The factory.getData will take care of storing the promise for future use. First it will find whether a promise exists for the given request, if exists then it just returns the promise otherwise it will go and fetch from backend.

nicklasb commented 9 years ago

So If I implemented memoization, you wouldn't need it?

ravivit9 commented 9 years ago

it might be useful for others as well. If you are providing that functionality that's also fine, in that case what happens when the drop down list data changes at backend, how will front end knows about that change. Say if I add an organisation via front end and if dynamic select memorised prior to this operation how does the dropdown knows there is a new entry in the backend and decide to pull from backend instead of from memory? What mechanism you are planning to implement to tell the dynamic select to check some kind of flag whether the data is changed then go to backend if not take from memory.

ravivit9 commented 9 years ago

The way I did is any backend dependant data will have a front end edit screen for performing insert, update & delete. If any of this operation carried out I send a flag to the dataFactory.myFunc(); If the flag is true then the function assumes there is a change in the data then it goes to backend and fetch the updated data after which it resets the flag. So when next time i retrieve the record without any modification to the backend data, at this point the flag is false so it just returns the promise it returned earlier. By doing this we are not storing anything deliberately in cache but reusing the promise.

nicklasb commented 9 years ago

Well, this is a classic problem, where there are lots of solutions. My experience is however that it is not that big of a problem when it comes to drop down content. Usually it is oneself that adds the content, and then it can be handled within the client. An a page refresh is not a big problem, as it is not a frequent problem.

A bigger problem is that someone removes a option and you post a change with that option. But in those quite seldom cases, having an understandable error message from the back end feels adequate.

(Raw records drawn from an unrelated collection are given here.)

(** * UI launcher utilities: configuration merge and process supervision

    A shallow embedding of [src/dp/agent/cli/templates/ui/ui_utils.py]:
    the class [UIConfigManager] (default document, deep merge, command-line
    overrides) and the class [UIProcessManager] (backend and frontend start-up,
    liveness polls, cleanup).

    Python values are a tagged tree; a [dict] is an association list in
    insertion order whose keys are pairwise distinct.  Calls that leave the
    interpreter (file system, child processes, the clock, the terminal) go
    through the interface [OS]; every call is recorded, with its answer, in a
    trace. *)

From Stdlib Require Import String Ascii List ZArith QArith Bool DecimalString.
Import ListNotations.
Local Open Scope list_scope.
Local Open Scope string_scope.

Set Implicit Arguments.
Set Warnings "-register-all".

(** ** Python values *)

Module Py.

(** The values [json.load] produces and click passes (floats, which no
    operation below inspects, are left out). *)
Inductive value : Type :=
| VNone
| VBool (b : bool)
| VInt (z : Z)
| VStr (s : string)
| VList (l : list value)
| VDict (d : list (string * value)).

Definition dict : Type := list (string * value).

(** Exceptions, by class; the argument is the message. *)
Inductive exn : Type :=
| KeyError (key : string)
| TypeError
| AttributeError
| FileNotFoundError (msg : string)
| RuntimeError (msg : string)
| CalledProcessError
| TimeoutExpired
| OSError
| UnicodeDecodeError.

(** [bool(v)] *)
Definition truthy (v : value) : bool :=
  match v with
  | VNone => false
  | VBool b => b
  | VInt z => negb (Z.eqb z 0)
  | VStr s => negb (String.eqb s "")
  | VList l => match l with [] => false | _ :: _ => true end
  | VDict d => match d with [] => false | _ :: _ => true end
  end.

(** [isinstance(v, dict)] *)
Definition is_dict (v : value) : bool :=
  match v with VDict _ => true | _ => false end.

(** A mapping with string keys in insertion order: [dict] for documents,
    and the type of [os.environ]. *)
Definition assoc (V : Type) : Type := list (string * V).

(** [d.get(k)]; [None] when [k not in d]. *)
Fixpoint get {V} (k : string) (d : assoc V) : option V :=
  match d with
  | [] => None
  | (k', v) :: rest => if String.eqb k k' then Some v else get k rest
  end.

(** [d[k] = v]: an existing key keeps its position, a new key goes last. *)
Fixpoint set {V} (k : string) (v : V) (d : assoc V) : assoc V :=
  match d with
  | [] => [(k, v)]
  | (k', v') :: rest =>
      if String.eqb k k' then (k, v) :: rest else (k', v') :: set k v rest
  end.

(** [list(d.keys())] *)
Definition keys {V} (d : assoc V) : list string := map fst d.

(** [d.get(k, default)] *)
Definition get_default {V} (k : string) (default : V) (d : assoc V) : V :=
  match get k d with Some v => v | None => default end.

(** [s.partition(sep)] for a one-character separator: the part before the
    first [sep], the separator found (empty if none), the part after. *)
Fixpoint partition (sep : ascii) (s : string) : string * string * string :=
  match s with
  | EmptyString => ("", "", "")
  | String c rest =>
      if Ascii.eqb c sep then ("", String sep "", rest)
      else let '(before, found, after) := partition sep rest in
           (String c before, found, after)
  end.

(** [c in s] for a character. *)
Fixpoint has_char (c : ascii) (s : string) : bool :=
  match s with
  | EmptyString => false
  | String c' rest => Ascii.eqb c' c || has_char c rest
  end.

(** [needle in hay] for strings. *)
Fixpoint contains (needle hay : string) : bool :=
  String.prefix needle hay
  || match hay with
     | EmptyString => false
     | String _ rest => contains needle rest
     end.

End Py.
Import Py.

(** ** A state and exception monad

    A computation reads and updates a state of type [S] and either returns a
    value or raises; the state changes made before a [raise] are kept, as in
    Python. *)

Definition M (S A : Type) : Type := S -> (exn + A) * S.

Definition ret {S A} (a : A) : M S A := fun s => (inr a, s).

Definition raise {S A} (e : exn) : M S A := fun s => (inl e, s).

Definition bind {S A B} (c : M S A) (k : A -> M S B) : M S B :=
  fun s =>
    match c s with
    | (inr a, s') => k a s'
    | (inl e, s') => (inl e, s')
    end.

Definition gets {S A} (f : S -> A) : M S A := fun s => (inr (f s), s).

Definition modify {S} (f : S -> S) : M S unit := fun s => (inr tt, f s).

(** [if c: body] *)
Definition when {S} (c : bool) (body : M S unit) : M S unit :=
  if c then body else ret tt.

Declare Scope py_scope.
Delimit Scope py_scope with py.
Notation "x <- c ;; k" := (bind c (fun x => k))
  (at level 61, c at next level, right associativity) : py_scope.
Notation "c ;; k" := (bind c (fun _ => k))
  (at level 61, right associativity) : py_scope.
Local Open Scope py_scope.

How specific is the change flag? is that per data type? If not, and your solution grows, with many users, it will be constantly true.

I have been working on windows-based systems that try to solve this perfectly. I mean that the user should not even be able to even select something someone else deleted a moment ago, and it is basically impossible to maintain.

To conclude, I am not after to have the server never be contacted to reload unchanged data. What I am after is the clicking back and forth that users do, that results in hundreds of reloads and a sluggish UX. Having just a 30 second cache solves 95% of that.

ravivit9 commented 9 years ago

The section I am working on is only the profile owner user will be able to delete or add organisation to his own profile other user's will not see some other user's edit profile page. Any logged in user will see profile edit page only for their profile.

nicklasb commented 9 years ago

Ok.

There is this concept, action lists, that is quite heavily used in desktop applications, and it is a quite loose and flexible concept.

It is quite simply a application-central list of actions. It is used for almost everything.

I think it could be made into a central thing for managing stuff like this. Something the different components in the application could subscribe to, or watch. Or whatever.

One could then add an action-identifier(with an appropriate name) to each form field, or model. One could, for example, have a "organizationsChanged"-action, so that if anything, in the application, makes a change to the list of organizations, the organization-property could just have a invalidateOn = "organizationsChanged", and its drop downs cache would be invalidated.

That is very flexible in that it doesn't require any centralized data management. And of course, the actionlist could forward events from a server too, if one wanted to.

Or one could call it "event", "message" or whatever instead of action.

nicklasb commented 9 years ago

Caching will likely use something like angular-cache. I am looking at starting a new project for managing caches and centralize event management: https://github.com/OptimalBPM/angular-actions

ravivit9 commented 9 years ago

Will read through the above link and let me update this afterwards. Been a bit busy past few days.